The GenAI Landscape
Last updated on 2026-06-10 | Edit this page
Overview
Questions
- What does the current landscape of genAI tools for coding look like?
- What AI tools are researchers and programming novices typically using?
Objectives
- Summarise the different modes of interaction that currently exist for AI-assisted coding.
- Identify which of these modes are most likely to be used by members of the target audience for our workshops.
Acknowledgement
Some of the content in this episode is adapted from Code Refinery’s Responsible Use of Generative AI in Assisted Coding (licensed CC-BY 4.0).
AI coding assistants come in many forms. Here is an overview of the major categories and tools.
Chatbots

The most widely-used mode of interaction with genAI models is the chatbot. Most users interact with a chatbot via an app or web interface.
IDE-integrated Assistants

Another mode of interaction for those developing software is the use of a genAI model via an extension or features of an integrated development environment (IDE). In this case, the model processes the files in the project you are working on in the IDE and includes that information in its context windo. (Roughly speaking, the model’s context window is its working memory of information relevant to the whatever response it will produce next). Through the IDE, the model can suggest auto-completion e.g. of a function body based on the docstring that has been written, and provides a chat interface for prompts. There are genAI extensions available for most IDEs, as well as some “AI first” IDEs that boast more extensive integration.
Agentic Coding Tools

Coding agents are applications that allow the model to directly use tools, executing commands on the system and processing feedback from those commands (e.g. reading error messages, the contents of output files, etc). The user provides a description of the task they want to achieve to the agent, which processes those instructions and acts on the user’s behalf. The agent may read and write files, including new programs, run commands on the system, process feedback, potentially run new commands based on the results, and so on until it gets stuck, is interrupted, or determines that the task has been completed.

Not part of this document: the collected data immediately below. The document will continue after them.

(** *** Circular lists *)

Definition CDL_PREPEND h head add : outcome (store * option positive) :=
  h ← (match head with
       | Some _ =>
           p ← get_prev h head;
           h ← set_prev h add p;
           h ← set_next h add head;
           h ← set_prev h head add;
           p ← get_prev h add;
           set_next h p add
       | None => h ← set_prev h add add; set_next h add add
       end);
  Ret (h, add).

Definition CDL_DELETE h head del : outcome (store * option positive) :=
  only ← (if decide (head = del) then n ← get_next h head; Ret (bool_decide (n = head)) else Ret false);
  if only : bool then Ret (h, None)
  else
    n ← get_next h del;
    p ← get_prev h del;
    h ← set_prev h n p;
    p ← get_prev h del;
    n ← get_next h del;
    h ← set_next h p n;
    if decide (del = head) then n ← get_next h del; Ret (h, n) else Ret (h, head).

(** el->next == head ? 0L : el->next *)
Definition around head (n : option positive) : option positive := if decide (n = head) then None else n.

Fixpoint CDL_FOREACH (fuel : nat) h head el : outcome (list positive) :=
  match el with
  | None => Ret []
  | Some a =>
      match fuel with
      | O => Crash NoFuel
      | S fuel' => n ← get_next h el; l ← CDL_FOREACH fuel' h head (around head n); Ret (a :: l)
      end
  end.

Fixpoint walk_until {B} (fuel : nat) (body : positive -> store -> B -> outcome (store * B)) (tmp1 : option positive)
    h el (b : B) : outcome (store * B) :=
  match el with
  | None => Ret (h, b)
  | Some a =>
      match fuel with
      | O => Crash NoFuel
      | S fuel' =>
          tmp2 ← get_next h el;
          '(h, b) ← body a h b;
          walk_until fuel' body tmp1 h (if decide (el = tmp1) then None else tmp2) b
      end
  end.

Definition CDL_FOREACH_SAFE {B} (fuel : nat) (body : positive -> store -> B -> outcome (store * B)) h head (b : B) :
    outcome (store * B) :=
  tmp1 ← (match head with Some _ => get_prev h head | None => Ret None end);
  walk_until fuel body tmp1 h head b.

Fixpoint search_around (fuel : nat) h (found : A -> bool) head out : outcome (option positive) :=
  match out with
  | None => Ret None
  | Some _ =>
      '(_, n) ← get h out;
      if found (payload n) then Ret out
      else match fuel with O => Crash NoFuel | S fuel' => search_around fuel' h found head (around head (next n)) end
  end.

Definition CDL_SEARCH_SCALAR (fuel : nat) h head (field : A -> Z) (val : Z) : outcome (option positive) :=
  search_around fuel h (fun x => field x =? val) head head.

Definition CDL_SEARCH (fuel : nat) h head (elt : A) (cmp : A -> A -> Z) : outcome (option positive) :=
  search_around fuel h (fun x => cmp x elt =? 0) head head.

(** *** The sorts *)

Section Sorts.
Variable cmp : A -> A -> Z.

(** The links of the nodes, with counters of type int. *)
Definition list_ops (circular double ring : bool) : Sort.ops store := {|
  Sort.o_int := c_int;
  Sort.o_circular := circular;
  Sort.o_double := double;
  Sort.o_ring := ring;
  Sort.o_next := fun p h => n ← get_next h p; Ret (n, h);
  Sort.o_set_next := fun p v h => h ← set_next h p v; Ret (tt, h);
  Sort.o_set_prev := fun p v h => h ← set_prev h p v; Ret (tt, h);
  Sort.o_cmp := fun p q h => '(_, x) ← get h p; '(_, y) ← get h q; Ret (cmp (payload x) (payload y), h)
|}.

(** The new head and the store. *)
Definition sorted_head (o : Sort.ops store) (fuel : nat) h (list : option positive) : outcome (store * option positive) :=
  '(head, _, h) ← Sort.sort o fuel list h; Ret (h, head).

Definition LL_SORT := sorted_head (list_ops false false false).
Definition DL_SORT := sorted_head (list_ops false true true).
Definition CDL_SORT := sorted_head (list_ops true true true).

End Sorts.
End Macros.

(** ** What a list is *)

Inductive kind : Type := Single | Double | Circular.
#[global] Instance kind_eq_dec : EqDecision kind.
Proof. solve_decision. Defined.

Section Rep.
Context {A : Type}.
#[local] Abbreviation store := (gmap positive (node A)).
Implicit Types (h : store) (head : option positive) (l : list positive) (a b : positive).

Definition nx h a : option positive := h !! a ≫= next.
Definition pv h a : option positive := h !! a ≫= prev.

(** [l] is the list of kind [k] at [head]. *)
Record rep (k : kind) h head l : Prop := mkRep {
  rep_nodup : NoDup l;
  rep_head : head = first l None;
  rep_live : Forall (fun a => is_Some (h !! a)) l;
  rep_next : chain (nx h) l (match k with Circular => head | _ => None end);
  rep_prev : k <> Single -> back (pv h) (final None l) l
}.

(** The macros of each kind. *)
Definition prepend (k : kind) h head add : outcome (store * option positive) :=
  match k with Single => LL_PREPEND h head add | Double => DL_PREPEND h head add | Circular => CDL_PREPEND h head add end.

Definition remove (k : kind) (fuel : nat) h head del : outcome (store * option positive) :=
  match k with Single => LL_DELETE fuel h head del | Double => DL_DELETE h head del | Circular => CDL_DELETE h head del end.

Definition foreach (k : kind) (fuel : nat) h head : outcome (list positive) :=
  match k with Single => LL_FOREACH fuel h head | Double => DL_FOREACH fuel h head | Circular => CDL_FOREACH fuel h head head end.

Definition foreach_safe {B} (k : kind) (fuel : nat) body h head (b : B) : outcome (store * B) :=
  match k with
  | Single => LL_FOREACH_SAFE fuel body h head b
  | Double => DL_FOREACH_SAFE fuel body h head b
  | Circular => CDL_FOREACH_SAFE fuel body h head b
  end.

This is the most powerful mode of interaction and the mode with the highest risk, since the model can act quickly in ways that affect the system it is running on.

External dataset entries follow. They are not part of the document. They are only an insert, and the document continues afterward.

Lemma spec_delete (M : gmap (list Z) positive) k a :
  M !! k = Some a -> (forall k', M !! k' = Some a -> k' = k) -> filter (fun e => e.2 <> a) M = delete k M.
Proof.
  intros Hk Hu. apply map_eq. intros k'. destruct (decide (k' = k)) as [->|Hne].
  - rewrite lookup_delete_eq. apply map_lookup_filter_None. right. intros x Hx. cbn. assert (x = a) as -> by congruence. tauto.
  - rewrite lookup_delete_ne by done. destruct (M !! k') as [x|] eqn:E.
    + apply map_lookup_filter_Some. split; [done|]. cbn. intros ->. by apply Hne, Hu.
    + apply map_lookup_filter_None. by left.
Qed.

Lemma find_ok fuel m head M k :
  represents_but_tail m head M -> (length k <= fuel)%nat -> (size M <= fuel)%nat -> Z.of_nat fuel < 2 ^ 32 ->
  HASH_FIND fuel head k (Z.of_nat (length k)) m = Ret (M !! k, m).
Proof.
  intros HR Hk Hs Hf.
  assert (Hw : wp no_crash (HASH_FIND fuel head k (Z.of_nat (length k))) (fun r m' => r = M !! k /\ m' = m) m).
  { destruct (decide (M = ∅)) as [->|HM].
    - destruct HR as [[-> _]|(z & t & T & l & cs & _ & Hl & R & Hc)]; [by apply wp_ret|].
      exfalso. destruct l as [|a l]; [done|]. destruct (proj1 (r_app _ _ _ _ _ _ R) a ltac:(set_solver)) as (h & E & _).
      assert (Hx : (∅ : gmap (list Z) positive) !! key h = Some a) by (apply Hc; rewrite E; split; [set_solver|done]).
      by rewrite lookup_empty in Hx.
    - destruct HR as [[_ ?]|(z & t & T & l & cs & -> & Hl & R & Hc)]; [done|].
      assert (Hsz : size M = length l).
      { apply (contents_size (elems m)); try done; [apply R|]. intros x Hx.
        destruct (proj1 (r_app _ _ _ _ _ _ R) x Hx) as (h & -> & _). done. }
      apply (wp_find _ m t T l cs R); try done; try lia. intros [a|] Hfd; split; try done; symmetry.
      + by apply Hc.
      + apply eq_None_not_Some. intros [a Hka]. apply Hc in Hka as [H1 H2]. by apply (Hfd a). }
  apply wp_run in Hw as (? & ? & -> & -> & ->). done.
Qed.

(** The table of the head has 2^29 buckets or more: its next doubling asks for 16 GiB. *)
Definition outgrown (s : option positive * mem) : bool :=
  match (a ← s.1; h ← elems s.2 !! a; t ← tbl h; tables s.2 !! t) with
  | Some T => 2 ^ 29 <=? num_buckets T
  | None => false
  end.

(** The process ended because the allocator refused a request of less than 16 GiB. *)
Definition refused (oom : mem -> Z -> bool) (c : crash) : Prop :=
  c = ProcessExit /\ exists m sz, oom m sz = true /\ sz < 2 ^ 34.

(** What an operation needs of the allocator and the size of the table. *)
Definition grows (F : crash -> Prop) (oom : mem -> Z -> bool) (s : option positive * mem) : Prop :=
  (forall m sz, oom m sz = true -> sz < 2 ^ 34 -> F ProcessExit) /\ (outgrown s = false \/ limited oom /\ F ProcessExit).

Lemma grows_limited oom s : limited oom -> grows only_exit oom s.
Proof. intros H. split; [done|]. by right. Qed.

Lemma grows_refused oom s : outgrown s = false -> grows (refused oom) oom s.
Proof. intros H. split; [intros m sz H1 H2; split; [done|by exists m, sz]|]. by left. Qed.

Lemma grows_exits F oom m t T l cs z : rep_upto z m t T l cs -> l <> [] -> grows F oom (first l None, m) -> exits F oom (log2_num_buckets T).
Proof.
  intros R Hl [H1 H2]. split; [done|]. destruct H2 as [H2|H2]; [left|by right].
  destruct (first_in l None) as [[_ ?]|(a & Ea & Ha)]; [done|]. destruct (proj1 (r_app _ _ _ _ _ _ R) a Ha) as (h & Eh & Et & _).
  unfold outgrown in H2. cbn [fst snd] in H2. rewrite Ea in H2. cbn in H2. rewrite Eh in H2. cbn in H2. rewrite Et in H2. cbn in H2.
  assert (Hlg := r_lg _ _ _ _ _ _ R). rewrite (r_table _ _ _ _ _ _ R), (r_num _ _ _ _ _ _ R) in H2. apply Z.leb_gt in H2. apply Z.pow_lt_mono_r_iff in H2; [done|lia|].
  lia.
Qed.

(** One operation, on a table that represents [M]. *)
Lemma exec_ok F oom fuel c m head M n (Q : option positive -> option positive * mem -> Prop) :
  grows F oom (head, m) -> represents m head M -> allowed (elems m) n c M -> (n <= fuel)%nat -> (size M < fuel)%nat ->
  Z.of_nat fuel < 2 ^ 32 ->
  (forall r head' m', r = (spec c M).1 -> represents m' head' (spec c M).2 -> same_dom m m' -> Q r (head', m')) ->
  wp F (exec oom fuel c) Q (head, m).
Proof.
  intros Hoom HR Ha Hn Hs Hf HQ. destruct c as [k|a k|a]; cbn [allowed exec spec fst snd] in *.
  - assert (E := find_ok fuel m head M k (represents_weaken _ _ _ HR) ltac:(lia) ltac:(lia) ltac:(lia)). unfold wp, exec. rewrite E. by apply HQ.
  - destruct Ha as (Hk & He & HM & Hu).
    assert (Hw : wp F (HASH_ADD_KEYPTR oom fuel head k (Z.of_nat (length k)) (Some a))
      (fun r m' => represents m' r (<[k := a]> M) /\ same_dom m m') m).
    { destruct HR as [[-> ->]|HR].
      - apply wp_add_first; try done; try lia. split; [apply Hoom|left; lia].
      - destruct HR as (t & T & l & cs & -> & Hl & R & Hc). assert (Hsz : size M = length l).
        { apply (contents_size (elems m)); try done; [apply R|]. intros x Hx.
          destruct (proj1 (r_app _ _ _ _ _ _ R) x Hx) as (h & -> & _). done. }
        apply (wp_add_more F oom fuel m t T l cs M); try done; try lia; [by eapply grows_exits|]. intros Hal.
        destruct (proj1 (r_app _ _ _ _ _ _ R) a Hal) as (h & E & _). apply (Hu (key h)), Hc. by rewrite E. }
    unfold wp, exec in *. destruct (HASH_ADD_KEYPTR _ _ _ _ _ _ m) as [[r m']|]; [|done]. destruct Hw. by apply HQ.
  - destruct Ha as [k Hk]. assert (HM : M <> ∅) by (intros ->; by rewrite lookup_empty in Hk).
    destruct (represents_rep m head M HR HM) as (t & T & l & cs & -> & Hl & R & Hc & Hsz).
    assert (Hw : wp no_crash (HASH_DELETE (first l None) (Some a)) (fun r m' => represents m' r (delete k M) /\ same_dom m m') m)
      by (by apply (wp_delete no_crash m t T l cs M k a)).
    assert (Es : filter (fun e => e.2 <> a) M = delete k M).
    { apply spec_delete; [done|]. intros k' Hk'. apply Hc in Hk as [_ Hk], Hk' as [_ Hk']. congruence. }
    unfold wp, exec in *. destruct (HASH_DELETE _ _ m) as [[r m']|]; [|done]. destruct Hw. apply HQ; [done|by rewrite Es|done].
Qed.

Lemma spec_size c M : (size (spec c M).2 <= S (size M))%nat.
Proof.
  destruct c as [k|a k|a]; cbn; [lia| |].
  - destruct (M !! k) eqn:E; [rewrite map_size_insert_Some by (by rewrite E)|rewrite map_size_insert_None by done]; lia.
  - assert (Hf := map_size_filter (fun e => e.2 <> a) M). lia.
Qed.

Lemma well_used_dom es es' n cs : forall M, (forall x, is_Some (es' !! x) <-> is_Some (es !! x)) ->
  well_used es n cs M -> well_used es' n cs M.
Proof.
  induction cs as [|c cs IH]; intros M Hd; cbn; [done|]. intros [Ha Hw]. split; [|by apply IH].
  destruct c; cbn in *; [done| |done]. by rewrite Hd.
Qed.

(** The table outgrows its memory after some of the operations. *)
Definition outgrows (oom : mem -> Z -> bool) (fuel : nat) (cs : list cmd) (s : option positive * mem) : Prop :=
  exists cs1 cs2 rs s', cs = cs1 ++ cs2 /\ exec_all oom fuel cs1 s = Ret (rs, s') /\ outgrown s' = true.

(** A sequence of operations, each of which has what it needs. *)
Lemma exec_all_grows F oom fuel cs : forall m head M n,
  (forall cs1 cs2 rs s, cs = cs1 ++ cs2 -> exec_all oom fuel cs1 (head, m) = Ret (rs, s) -> grows F oom s) ->
  represents m head M -> well_used (elems m) n cs M ->
  (n <= fuel)%nat -> (size M + length cs <= fuel)%nat -> Z.of_nat fuel < 2 ^ 32 ->
  wp F (exec_all oom fuel cs) (fun rs s => rs = (spec_all cs M).1 /\ represents s.2 s.1 (spec_all cs M).2 /\
    (size (spec_all cs M).2 <= fuel)%nat) (head, m).
Proof.
  induction cs as [|c cs IH]; intros m head M n Hg HR Hw Hn Hs Hf; cbn [exec_all spec_all length] in *.
  { apply wp_ret. cbn. split_and!; [done|done|lia]. }
  destruct Hw as [Ha Hw]. assert (Hg0 : grows F oom (head, m)) by (by apply (Hg [] (c :: cs) [])).
  assert (He : wp F (exec oom fuel c) (fun r s => r = (spec c M).1 /\ represents s.2 s.1 (spec c M).2 /\ same_dom m s.2) (head, m))
    by (apply (exec_ok F oom fuel c m head M n); try done; lia).
  unfold wp in He |- *. unfold mbind, prog_bind. destruct (exec oom fuel c (head, m)) as [[r [head' m']]|] eqn:Ex; [|done]. destruct He as (Er & HR' & Hd).
  destruct (spec c M) as [r1 M1] eqn:E1. cbn [fst snd] in *. assert (Hs1 := spec_size c M). rewrite E1 in Hs1. cbn in Hs1.
  assert (Ht := IH m' head' M1 n). unfold wp in Ht. assert (Hg' : forall cs1 cs2 rs s, cs = cs1 ++ cs2 -> exec_all oom fuel cs1 (head', m') = Ret (rs, s) -> grows F oom s).
  { intros cs1 cs2 rs s -> H1. apply (Hg (c :: cs1) cs2 (r :: rs)); [done|]. cbn [exec_all]. unfold mbind, prog_bind. by rewrite Ex, H1. }
  specialize (Ht Hg' HR' ltac:(by eapply well_used_dom) Hn ltac:(lia) Hf). destruct (exec_all oom fuel cs (head', m')) as [[rs s]|]; [|done].
  destruct Ht as (-> & H2 & H3). destruct (spec_all cs M1) as [rs2 M2]. cbn in *. by rewrite Er.
Qed.

Lemma exec_all_ok oom fuel cs m head M n : limited oom -> represents m head M -> well_used (elems m) n cs M ->
  (n <= fuel)%nat -> (size M + length cs <= fuel)%nat -> Z.of_nat fuel < 2 ^ 32 ->
  wp only_exit (exec_all oom fuel cs) (fun rs s => rs = (spec_all cs M).1 /\ represents s.2 s.1 (spec_all cs M).2 /\
    (size (spec_all cs M).2 <= fuel)%nat) (head, m).
Proof. intros Hoom. apply exec_all_grows. intros ? ? ? ? _ _. by apply grows_limited. Qed.

(** Whether a table outgrows its memory can be found by running the operations. *)
Lemma outgrows_dec oom fuel cs : forall s, outgrows oom fuel cs s \/
  (forall cs1 cs2 rs s', cs = cs1 ++ cs2 -> exec_all oom fuel cs1 s = Ret (rs, s') -> outgrown s' = false).
Proof.
  induction cs as [|c cs IH]; intros s.
  - destruct (outgrown s) eqn:E; [left; by exists [], [], [], s|right]. intros [|] cs2 rs s' H H1; [|done]. by injection H1 as <- <-.
  - destruct (outgrown s) eqn:E; [left; by exists [], (c :: cs), [], s|]. destruct (exec oom fuel c s) as [[r s1]|] eqn:Ex.
    + destruct (IH s1) as [(cs1 & cs2 & rs & s' & -> & H1 & H2)|H].
      * left. exists (c :: cs1), cs2, (r :: rs), s'. split; [done|]. split; [|done]. cbn [exec_all]. unfold mbind, prog_bind. by rewrite Ex, H1.
      * right. intros [|c' cs1] cs2 rs s' Hc H1; [by injection H1 as <- <-|]. injection Hc as <- ->. cbn [exec_all] in H1.
        unfold mbind, prog_bind in H1. rewrite Ex in H1. destruct (exec_all oom fuel cs1 s1) as [[rs1 s2]|] eqn:E2; [|done].
        injection H1 as <- <-. by eapply H.
    + right. intros [|c' cs1] cs2 rs s' Hc H1; [by injection H1 as <- <-|]. injection Hc as <- ->. cbn [exec_all] in H1.
      unfold mbind, prog_bind in H1. by rewrite Ex in H1.
Qed.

In reality, AI coding tools exist on a spectrum with many hybrids: PR-native agents, review bots, orchestration tools, local-first options, and more. The boundary between chatbots and agents is blurred too. For example, browser-based chat interfaces connect to models with the ability to run tools in a cloud instance, search the internet, attach files, etc.
See Code Refinery’s resource, The Full Spectrum of AI Coding Tools for an extended taxonomy.
What Are Learners Using?
The technological landscape is evolving quickly, with new tools and models appearing very frequently. In this context, it can be difficult to access hard data that could provide insights into what people are using and how.
In survey results published in April 2026, O’Brien and colleagues reported that the vast majority of scientists who reported using GenAI to assist programming in their research were using a chatbot (mostly ChatGPT) as their primary tool OBrien2026. Experience reports shared by Carpentries Instructors and other educators also suggest that chatbots are the primary mode of engagement for learners.
While some learners may be trying out more specialised tools intended for AI-assisted software development (e.g. Cursor and Claude Code), the current focus of this bonus module will be on learners’ use of chatbots in workshops.
- People are using chatbots, IDE integrations, and coding agents to assist with software development and data analysis.
- Data is scarce and the landscape is constantly shifting, but at the moment it seems that chatbots are the most common mode of engagement with genAI for our target learners.